▸ **Your task**: Both the line containing "let msg_len := i32_as_usize msg_len in" and the line containing "msg_bytes ← slice data msg_ptr e;" belong to the span. Output exactly that span from the listing below, and nothing outside it.

▸ **Given information**:
(* ===== verification/WasmRuntime.v ===== *)
(** * The WebAssembly host ([src/src/wasm_runtime.rs])

    Guests run in the [wasmi] interpreter, which is not part of the repository:
    a guest is a parameter, an interactive computation that returns, traps,
    diverges or calls one of the seven host functions the linker offers.  What
    the host functions and the delivery loop do with a guest's memory and with
    the two global queues is modelled line by line.  The diagnostics the host
    functions themselves print are left out; what a guest prints is kept.

    The two global locks are taken and dropped inside a single host function,
    never while they are already held, so they are not part of the state. *)
From stdpp Require Import strings.
From S2P Require Import Prelude Capability.

(** ** Data *)

Definition MAX_IPC_MESSAGE_SIZE : Z := 512.
Definition MAX_IPC_QUEUE_DEPTH : nat := 64.

Record IpcMessage := mkIpcMessage { dest_client_id : Z; message : list Z }.

Record WasmContext := WasmContext_new { capabilities : list Capability }.

Definition find_capability (self : WasmContext) (rt : ResourceType) (rid : Z)
    : option Capability :=
  find_first (λ cap, bool_decide (Capability_resource_type cap = rt)
                     && (Capability_resource_id cap =? rid)) (capabilities self).

Definition has_capabilities (self : WasmContext) : bool :=
  negb (bool_decide (capabilities self = [])).

(** A [wasmi] value; only 32-bit integers are inspected by the kernel. *)
Inductive Value := Value_I32 (z : Z) | Value_other.

#[global] Instance Value_eq_dec : EqDecision Value.
Proof. solve_decision. Defined.

(** What appears on the serial line: what guests print, and the literal text,
    hexadecimal numbers, loader errors and debug output of values of the demo suite. *)
Inductive Printed :=
  | Printed_value (v : Z)
  | Printed_str (bytes : list Z)
  | Printed_invalid_utf8
  | Printed_u32_placeholder
  | Printed_text (s : string)
  | Printed_hex (v : Z)
  | Printed_load_error
  | Printed_other (v : option Value).

#[global] Instance Printed_eq_dec : EqDecision Printed.
Proof. solve_decision. Defined.

(** The statics [IPC_MESSAGE_QUEUE] and [MQTT_SUBSCRIBERS], and the output. *)
Record Globals := mkGlobals {
  message_queue : list IpcMessage;
  mqtt_subscribers : list Z;
  printed : list Printed
}.

Definition with_queue (gl : Globals) (q : list IpcMessage) : Globals :=
  mkGlobals q (mqtt_subscribers gl) (printed gl).
Definition with_subscribers (gl : Globals) (l : list Z) : Globals :=
  mkGlobals (message_queue gl) l (printed gl).
Definition print (gl : Globals) (p : Printed) : Globals :=
  mkGlobals (message_queue gl) (mqtt_subscribers gl) (printed gl ++ [p]).

(** [caller.data()] and [caller.get_export("memory")], as the bytes of the
    memory when the export exists and is a memory. *)
Record Caller := mkCaller { caller_data : WasmContext; caller_memory : option (list Z) }.

(** ** Slices and UTF-8 *)

Definition len (l : list Z) : Z := Z.of_nat (length l).

Definition sub_list (l : list Z) (a b : Z) : list Z :=
  take (Z.to_nat (b - a)) (drop (Z.to_nat a) l).

(** [&data[a..b]] *)
Definition slice (data : list Z) (a b : Z) : outcome (list Z) :=
  if decide (a ≤ b ∧ b ≤ len data) then Ok (sub_list data a b) else Panic.

Definition between (a x b : Z) : bool := (a <=? x) && (x <=? b).

(** [core::str::from_utf8(..).is_ok()]: the well-formed byte sequences of the
    Unicode standard. *)
Fixpoint utf8_valid (bs : list Z) : bool :=
  match bs with
  | [] => true
  | b0 :: bs0 =>
      if between 0 b0 0x7F then utf8_valid bs0
      else match bs0 with
      | [] => false
      | b1 :: bs1 =>
          if between 0xC2 b0 0xDF then between 0x80 b1 0xBF && utf8_valid bs1
          else match bs1 with
          | [] => false
          | b2 :: bs2 =>
              if between 0xE0 b0 0xEF then
                between (if b0 =? 0xE0 then 0xA0 else 0x80) b1
                        (if b0 =? 0xED then 0x9F else 0xBF)
                && between 0x80 b2 0xBF && utf8_valid bs2
              else match bs2 with
              | [] => false
              | b3 :: bs3 =>
                  between 0xF0 b0 0xF4
                  && between (if b0 =? 0xF0 then 0x90 else 0x80) b1
                             (if b0 =? 0xF4 then 0x8F else 0xBF)
                  && between 0x80 b2 0xBF && between 0x80 b3 0xBF && utf8_valid bs3
              end
          end
      end
  end.

(** ** Host functions *)
Section host.
Context `{Build}.
Implicit Types gl : Globals.

Definition host_print (gl : Globals) (value : Z) : Globals := print gl (Printed_value value).

Definition host_sys_print (caller : Caller) (gl : Globals) (msg_ptr msg_len : Z)
    : outcome Globals :=
  match caller_memory caller with
  | None => Ok gl
  | Some data =>
      let msg_ptr := i32_as_usize msg_ptr in
      let msg_len := i32_as_usize msg_len in
      e ← (msg_ptr +u[64] msg_len);
      if decide (e > len data) then Ok gl
      else
        e ← (msg_ptr +u[64] msg_len);
        msg_bytes ← slice data msg_ptr e;
        if utf8_valid msg_bytes then Ok (print gl (Printed_str msg_bytes))
        else Ok (print gl Printed_invalid_utf8)
  end.

Definition host_sys_print_u32 (gl : Globals) (_value : Z) : Globals :=
  print gl Printed_u32_placeholder.

Definition host_syscall (caller : Caller) (syscall_num arg1 _arg2 _arg3 : Z) : Z :=
  match syscall_num with
  | 0 => if arg1 =? 99 then -1 else 0
  | 1 => _arg3
  | 2 => if has_capabilities (caller_data caller) then 0x4000 else 0
  | _ => -1
  end.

▸ **Result**:
      let msg_len := i32_as_usize msg_len in
      e ← (msg_ptr +u[64] msg_len);
      if decide (e > len data) then Ok gl
      else
        e ← (msg_ptr +u[64] msg_len);
        msg_bytes ← slice data msg_ptr e;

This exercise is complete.